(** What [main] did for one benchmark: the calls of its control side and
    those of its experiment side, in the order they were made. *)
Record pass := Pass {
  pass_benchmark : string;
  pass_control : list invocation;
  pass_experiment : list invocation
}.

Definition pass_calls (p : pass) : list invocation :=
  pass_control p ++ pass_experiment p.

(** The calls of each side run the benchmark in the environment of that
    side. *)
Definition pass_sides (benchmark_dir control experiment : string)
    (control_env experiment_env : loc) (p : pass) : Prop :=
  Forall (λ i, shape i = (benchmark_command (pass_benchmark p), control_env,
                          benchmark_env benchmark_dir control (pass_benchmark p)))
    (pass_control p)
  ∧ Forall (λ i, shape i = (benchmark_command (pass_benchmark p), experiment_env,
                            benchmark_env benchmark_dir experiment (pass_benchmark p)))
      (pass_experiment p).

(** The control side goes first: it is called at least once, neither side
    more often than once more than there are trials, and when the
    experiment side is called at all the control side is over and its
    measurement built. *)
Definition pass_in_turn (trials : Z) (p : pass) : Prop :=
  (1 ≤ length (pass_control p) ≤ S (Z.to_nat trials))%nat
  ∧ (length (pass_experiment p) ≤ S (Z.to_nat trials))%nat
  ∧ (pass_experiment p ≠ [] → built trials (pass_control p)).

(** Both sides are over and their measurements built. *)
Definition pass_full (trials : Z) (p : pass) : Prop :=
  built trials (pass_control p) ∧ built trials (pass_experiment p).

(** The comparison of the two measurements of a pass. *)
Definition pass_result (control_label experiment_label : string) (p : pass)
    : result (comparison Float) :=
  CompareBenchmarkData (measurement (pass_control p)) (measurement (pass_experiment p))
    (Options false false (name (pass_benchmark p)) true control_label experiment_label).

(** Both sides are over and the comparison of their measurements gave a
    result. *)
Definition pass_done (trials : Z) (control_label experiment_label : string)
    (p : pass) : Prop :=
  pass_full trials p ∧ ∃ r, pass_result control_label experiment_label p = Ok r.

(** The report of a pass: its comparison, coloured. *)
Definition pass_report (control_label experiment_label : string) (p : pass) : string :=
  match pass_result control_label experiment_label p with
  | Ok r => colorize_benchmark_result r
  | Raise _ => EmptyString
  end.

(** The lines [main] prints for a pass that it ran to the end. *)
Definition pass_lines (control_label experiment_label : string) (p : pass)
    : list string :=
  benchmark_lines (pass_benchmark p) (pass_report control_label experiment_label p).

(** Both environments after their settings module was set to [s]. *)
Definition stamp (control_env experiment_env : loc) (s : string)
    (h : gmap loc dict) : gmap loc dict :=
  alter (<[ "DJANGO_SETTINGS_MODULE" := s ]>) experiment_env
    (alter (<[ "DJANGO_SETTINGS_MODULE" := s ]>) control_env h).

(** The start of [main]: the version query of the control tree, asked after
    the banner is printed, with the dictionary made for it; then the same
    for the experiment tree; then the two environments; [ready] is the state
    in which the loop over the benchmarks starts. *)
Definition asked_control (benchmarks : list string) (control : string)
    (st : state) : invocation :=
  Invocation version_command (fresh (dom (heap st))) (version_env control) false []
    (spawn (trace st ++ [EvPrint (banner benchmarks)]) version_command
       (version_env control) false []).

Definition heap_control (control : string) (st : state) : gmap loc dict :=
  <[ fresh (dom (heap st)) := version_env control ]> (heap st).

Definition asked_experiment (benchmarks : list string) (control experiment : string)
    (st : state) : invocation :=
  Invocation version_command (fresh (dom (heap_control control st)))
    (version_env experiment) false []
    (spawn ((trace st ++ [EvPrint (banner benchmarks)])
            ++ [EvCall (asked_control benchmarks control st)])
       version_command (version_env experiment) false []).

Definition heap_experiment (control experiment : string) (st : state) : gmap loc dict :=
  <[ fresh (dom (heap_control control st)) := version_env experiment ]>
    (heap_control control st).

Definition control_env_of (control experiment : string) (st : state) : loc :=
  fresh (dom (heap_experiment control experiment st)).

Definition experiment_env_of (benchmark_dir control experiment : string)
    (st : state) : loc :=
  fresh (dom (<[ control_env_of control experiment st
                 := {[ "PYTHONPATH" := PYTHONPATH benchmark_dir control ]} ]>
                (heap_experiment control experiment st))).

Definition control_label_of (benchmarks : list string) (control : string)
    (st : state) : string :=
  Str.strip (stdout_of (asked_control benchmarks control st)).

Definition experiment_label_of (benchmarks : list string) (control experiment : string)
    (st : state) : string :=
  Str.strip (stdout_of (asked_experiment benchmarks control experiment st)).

• [Work order]:
Would you return the entries exactly as they stand?

• [The completed task]:
(** What [main] did for one benchmark: the calls of its control side and
    those of its experiment side, in the order they were made. *)
Record pass := Pass {
  pass_benchmark : string;
  pass_control : list invocation;
  pass_experiment : list invocation
}.

Definition pass_calls (p : pass) : list invocation :=
  pass_control p ++ pass_experiment p.

(** The calls of each side run the benchmark in the environment of that
    side. *)
Definition pass_sides (benchmark_dir control experiment : string)
    (control_env experiment_env : loc) (p : pass) : Prop :=
  Forall (λ i, shape i = (benchmark_command (pass_benchmark p), control_env,
                          benchmark_env benchmark_dir control (pass_benchmark p)))
    (pass_control p)
  ∧ Forall (λ i, shape i = (benchmark_command (pass_benchmark p), experiment_env,
                            benchmark_env benchmark_dir experiment (pass_benchmark p)))
      (pass_experiment p).

(** The control side goes first: it is called at least once, neither side
    more often than once more than there are trials, and when the
    experiment side is called at all the control side is over and its
    measurement built. *)
Definition pass_in_turn (trials : Z) (p : pass) : Prop :=
  (1 ≤ length (pass_control p) ≤ S (Z.to_nat trials))%nat
  ∧ (length (pass_experiment p) ≤ S (Z.to_nat trials))%nat
  ∧ (pass_experiment p ≠ [] → built trials (pass_control p)).

(** Both sides are over and their measurements built. *)
Definition pass_full (trials : Z) (p : pass) : Prop :=
  built trials (pass_control p) ∧ built trials (pass_experiment p).

(** The comparison of the two measurements of a pass. *)
Definition pass_result (control_label experiment_label : string) (p : pass)
    : result (comparison Float) :=
  CompareBenchmarkData (measurement (pass_control p)) (measurement (pass_experiment p))
    (Options false false (name (pass_benchmark p)) true control_label experiment_label).

(** Both sides are over and the comparison of their measurements gave a
    result. *)
Definition pass_done (trials : Z) (control_label experiment_label : string)
    (p : pass) : Prop :=
  pass_full trials p ∧ ∃ r, pass_result control_label experiment_label p = Ok r.

(** The report of a pass: its comparison, coloured. *)
Definition pass_report (control_label experiment_label : string) (p : pass) : string :=
  match pass_result control_label experiment_label p with
  | Ok r => colorize_benchmark_result r
  | Raise _ => EmptyString
  end.

(** The lines [main] prints for a pass that it ran to the end. *)
Definition pass_lines (control_label experiment_label : string) (p : pass)
    : list string :=
  benchmark_lines (pass_benchmark p) (pass_report control_label experiment_label p).

(** Both environments after their settings module was set to [s]. *)
Definition stamp (control_env experiment_env : loc) (s : string)
    (h : gmap loc dict) : gmap loc dict :=
  alter (<[ "DJANGO_SETTINGS_MODULE" := s ]>) experiment_env
    (alter (<[ "DJANGO_SETTINGS_MODULE" := s ]>) control_env h).

(** The start of [main]: the version query of the control tree, asked after
    the banner is printed, with the dictionary made for it; then the same
    for the experiment tree; then the two environments; [ready] is the state
    in which the loop over the benchmarks starts. *)
Definition asked_control (benchmarks : list string) (control : string)
    (st : state) : invocation :=
  Invocation version_command (fresh (dom (heap st))) (version_env control) false []
    (spawn (trace st ++ [EvPrint (banner benchmarks)]) version_command
       (version_env control) false []).

Definition heap_control (control : string) (st : state) : gmap loc dict :=
  <[ fresh (dom (heap st)) := version_env control ]> (heap st).

Definition asked_experiment (benchmarks : list string) (control experiment : string)
    (st : state) : invocation :=
  Invocation version_command (fresh (dom (heap_control control st)))
    (version_env experiment) false []
    (spawn ((trace st ++ [EvPrint (banner benchmarks)])
            ++ [EvCall (asked_control benchmarks control st)])
       version_command (version_env experiment) false []).

Definition heap_experiment (control experiment : string) (st : state) : gmap loc dict :=
  <[ fresh (dom (heap_control control st)) := version_env experiment ]>
    (heap_control control st).

Definition control_env_of (control experiment : string) (st : state) : loc :=
  fresh (dom (heap_experiment control experiment st)).

Definition experiment_env_of (benchmark_dir control experiment : string)
    (st : state) : loc :=
  fresh (dom (<[ control_env_of control experiment st
                 := {[ "PYTHONPATH" := PYTHONPATH benchmark_dir control ]} ]>
                (heap_experiment control experiment st))).

Definition control_label_of (benchmarks : list string) (control : string)
    (st : state) : string :=
  Str.strip (stdout_of (asked_control benchmarks control st)).

Definition experiment_label_of (benchmarks : list string) (control experiment : string)
    (st : state) : string :=
  Str.strip (stdout_of (asked_experiment benchmarks control experiment st)).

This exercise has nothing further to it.